━━━━━ Materials provided
(** What the user and the clock can do. A control that is not rendered,
    or is disabled, ignores the event. *)
Inductive Event : Type :=
| ClickHome
| ClickStart
| ChangeName (s : string)
| ClickNameSubmit
| ClickPrev
| ClickNext
| ClickCard (k : nat)
| ChangeCardAnswer (s : string)
| ClickCardSubmit
| ClickCardBack
| ChangeFinalAnswer (s : string)
| ClickFinalSubmit
| ClickMusic
| Elapse (d : Z).

Definition handle (e : Event) (st : AppState) : AppState :=
  match e with
  | ClickHome =>
      if isStep "HOME" st && isGameLive st
      then setStep (AppStep_ "START") st else st
  | ClickStart =>
      if isStep "START" st then setStep (AppStep_ "NAME") st else st
  | ChangeName s => if isStep "NAME" st then setInputName s st else st
  | ClickNameSubmit => if isStep "NAME" st then handleNameSubmit st else st
  | ClickPrev =>
      if shouldRenderGameLayer st && showCarouselUI st && negb (prevDisabled st)
      then handlePrev st else st
  | ClickNext =>
      if shouldRenderGameLayer st && showCarouselUI st && negb (nextDisabled st)
      then handleNext st else st
  | ClickCard k =>
      if shouldRenderGameLayer st && showCarouselUI st then
        match nth_error (visibleCards st) k with
        | Some card => cardClick card st
        | None => st
        end
      else st
  | ChangeCardAnswer s =>
      if cardOverlayShown st then setInputCardAnswer s st else st
  | ClickCardSubmit => if cardOverlayShown st then submitCardAnswer st else st
  | ClickCardBack => if cardOverlayShown st then closeCard false st else st
  | ChangeFinalAnswer s =>
      if shouldRenderGameLayer st && isStep "LIGHT_3" st
      then setInputFinalAnswer s st else st
  | ClickFinalSubmit =>
      if shouldRenderGameLayer st && isStep "LIGHT_3" st
      then submitFinalAnswer st else st
  | ClickMusic => toggleMusic st
  | Elapse d => if 0 <=? d then elapse d st else st
  end.

Definition run (evs : list Event) (st : AppState) : AppState :=
  fold_left (fun s e => handle e s) evs st.

(** What the two carousel handlers keep: the window start is a multiple
    of the page step, with at least two cards from it on unless it is 0. *)
Definition windowOk (st : AppState) : Prop :=
  (exists k, 0 <= k /\ carouselIndex st = 3 * k) /\
  (carouselIndex st = 0 \/
   carouselIndex st + 2 <= Z.of_nat (List.length CARDS_CONFIG)).

(** The callbacks of the open and close animations. *)
Definition isAnimCb (cb : Callback) : bool :=
  match cb with
  | CbOpenFrame | CbOpenFlip | CbOpenUnlock
  | CbCloseShrink _ _ _ | CbCloseCommit _ _ _ => true
  | _ => false
  end.

Definition animCount (ts : list Timer) : nat :=
  List.length (filter (fun tm => isAnimCb (snd tm)) ts).

(** A pending close callback captured the active card and the solved
    list that are still current. *)
Definition closureOk (a : option Z) (sv : list Z) (tm : Timer) : Prop :=
  match snd tm with
  | CbCloseShrink _ a' sv' | CbCloseCommit _ a' sv' => a' = a /\ sv' = sv
  | _ => True
  end.

(** What the card interaction keeps in every reachable state. *)
Definition cardInv (st : AppState) : Prop :=
  NoDup (solvedCards (user st)) /\
  incl (solvedCards (user st)) (map id CARDS_CONFIG) /\
  (forall i, activeCardId st = Some i ->
             ~ In i (solvedCards (user st)) /\ In i (map id CARDS_CONFIG)) /\
  (animCount (timers st) <= (if isAnimating st then 1 else 0))%nat /\
  Forall (closureOk (activeCardId st) (solvedCards (user st))) (timers st).

(** The step values of the transitions that do not name LIGHT_4, and the
    value of the name LIGHT_4. *)
Definition stepOk (v : option AppStep) : Prop :=
  v = AppStep_ "LIGHT_4" \/
  exists m, v = Some m /\
            In m [HOME; START; NAME; CAROUSEL; LIGHT_1; LIGHT_2; LIGHT_3; END].

Definition stepTimerOk (tm : Timer) : Prop :=
  match snd tm with
  | CbSetStep v => stepOk v
  | _ => True
  end.

Definition stepInv (st : AppState) : Prop :=
  stepOk (step st) /\ Forall stepTimerOk (timers st).

(** The steps before the carousel, and what can be pending in them: on
    HOME the countdown interval while the game is not live, on START
    nothing, on NAME the fades of name submissions. A step timer never
    leads back to one of them. *)
Definition isEarly (v : option AppStep) : bool :=
  match v with
  | Some HOME | Some START | Some NAME => true
  | _ => false
  end.

Definition lateTimer (tm : Timer) : Prop :=
  match snd tm with
  | CbSetStep v => isEarly v = false
  | _ => True
  end.

Definition earlyInv (st : AppState) : Prop :=
  Forall lateTimer (timers st) /\
  (isEarly (step st) = true -> activeCardId st = None) /\
  (step st = Some HOME ->
   timers st = [] \/
   (isGameLive st = false /\ exists due, timers st = [(due, CbCountdown)])) /\
  (step st = Some START -> timers st = []) /\
  (step st = Some NAME ->
   Forall (fun tm => snd tm = CbNameDone) (timers st)).

(** A sequence of calls of the two carousel handlers. *)
Inductive NavCall : Type := CallPrev | CallNext.

Definition navigate (calls : list NavCall) (st : AppState) : AppState :=
  fold_left
    (fun s c => match c with CallPrev => handlePrev s | CallNext => handleNext s end)
    calls st.

(** The states the component can be in: mounted at some instant, then any
    events. *)
Definition reachable (st : AppState) : Prop :=
  exists t0 evs, st = run evs (init t0).

(** [showCarouselBg] *)
Definition showCarouselBg (st : AppState) : bool :=
  existsb (stepEq (step st))
    [AppStep_ "NAME"; AppStep_ "CAROUSEL"; AppStep_ "LIGHT_1"].

(** The file name of one side of a card, as the template literals of the
    preload effect and of the render spell it. *)
Definition cardImage (i : Z) (side : string) : string :=
  ("card_" ++ Js.numberToString i ++ "_" ++ side ++ ".png")%string.

(** The names that the preload effect hands to [getImg], in order. *)
Definition preloadImages : list string :=
  ["home.png"; "start.png"; "name.png"; "carousel.png"]
  ++ map (fun c => cardImage (id c) "front") CARDS_CONFIG
  ++ map (fun c => cardImage (id c) "back") CARDS_CONFIG
  ++ ["light_1.png"; "light_2.png"; "light_3.png"; "light_4.png";
      "end.png"].

(** The names that the [img] elements of a render hand to [getImg], in
    document order. *)
Definition renderedImages (st : AppState) : list string :=
  (if isStep "HOME" st then ["home.png"] else [])
  ++ (if isStep "START" st then ["start.png"] else [])
  ++ (if isStep "NAME" st then ["name.png"] else [])
  ++ (if shouldRenderGameLayer st then
        (if showCarouselBg st then ["carousel.png"] else [])
        ++ (if showCarouselUI st then
              map (fun c => cardImage (id c) "front") (visibleCards st)
              ++ match activeCardId st with
                 | Some i => [cardImage i "front"; cardImage i "back"]
                 | None => []
                 end
            else [])
        ++ ["light_1.png"; "light_2.png"; "light_3.png"; "light_4.png"]
      else [])
  ++ (if isStep "END" st then ["end.png"] else []).

(** The place of a step value in the order the game goes through them;
    the value of the name LIGHT_4 comes between LIGHT_3 and END. *)
Definition stepRank (v : option AppStep) : nat :=
  match v with
  | Some HOME => 0
  | Some START => 1
  | Some NAME => 2
  | Some CAROUSEL => 3
  | Some CARD_BACK => 4
  | Some LIGHT_1 => 5
  | Some LIGHT_2 => 6
  | Some LIGHT_3 => 7
  | None => 8
  | Some END => 9
  end%nat.

(** The first tick of the countdown interval, counted from the mount at
    instant [t0], that runs after the target instant. *)
Definition firstLiveTick (t0 : Z) : Z := (TARGET_DATE - t0) / 1000 + 1.

(** The state of a game that is not live yet: the first page, nothing
    entered, and the countdown interval alone among the timers. *)
Definition lockedHome (st : AppState) : Prop :=
  step st = Some HOME /\ user st = mkUser "" [] false /\
  activeCardId st = None /\ carouselIndex st = 0 /\
  isAnimating st = false /\ shakeError st = false /\
  isTransitioning st = false /\
  inputName st = "" /\ inputCardAnswer st = "" /\ inputFinalAnswer st = "" /\
  Forall (fun tm => snd tm = CbCountdown) (timers st).

(** The timers that the Light effect arms after a render that changed
    the step to [v] at instant [t]. *)
Definition lightTimers (t : Z) (v : option AppStep) : list Timer :=
  match v with
  | Some LIGHT_1 => [(t + 2500, CbSetStep (Some LIGHT_2))]
  | Some LIGHT_2 => [(t + 1200, CbSetStep (Some LIGHT_3))]
  | None => [(t + 1200, CbSetStep (Some END))]
  | _ => []
  end.

Definition onCarouselPages (st : AppState) : Prop :=
  step st = Some NAME \/ step st = Some CAROUSEL.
━━━━━━━━━━
▶ **What is being asked**: The required output is every line of the entries, starting at the one that contains "Definition lightTimers (t" and ending at the last, copied exactly.

▶ **Solution**:
Definition lightTimers (t : Z) (v : option AppStep) : list Timer :=
  match v with
  | Some LIGHT_1 => [(t + 2500, CbSetStep (Some LIGHT_2))]
  | Some LIGHT_2 => [(t + 1200, CbSetStep (Some LIGHT_3))]
  | None => [(t + 1200, CbSetStep (Some END))]
  | _ => []
  end.

Definition onCarouselPages (st : AppState) : Prop :=
  step st = Some NAME \/ step st = Some CAROUSEL.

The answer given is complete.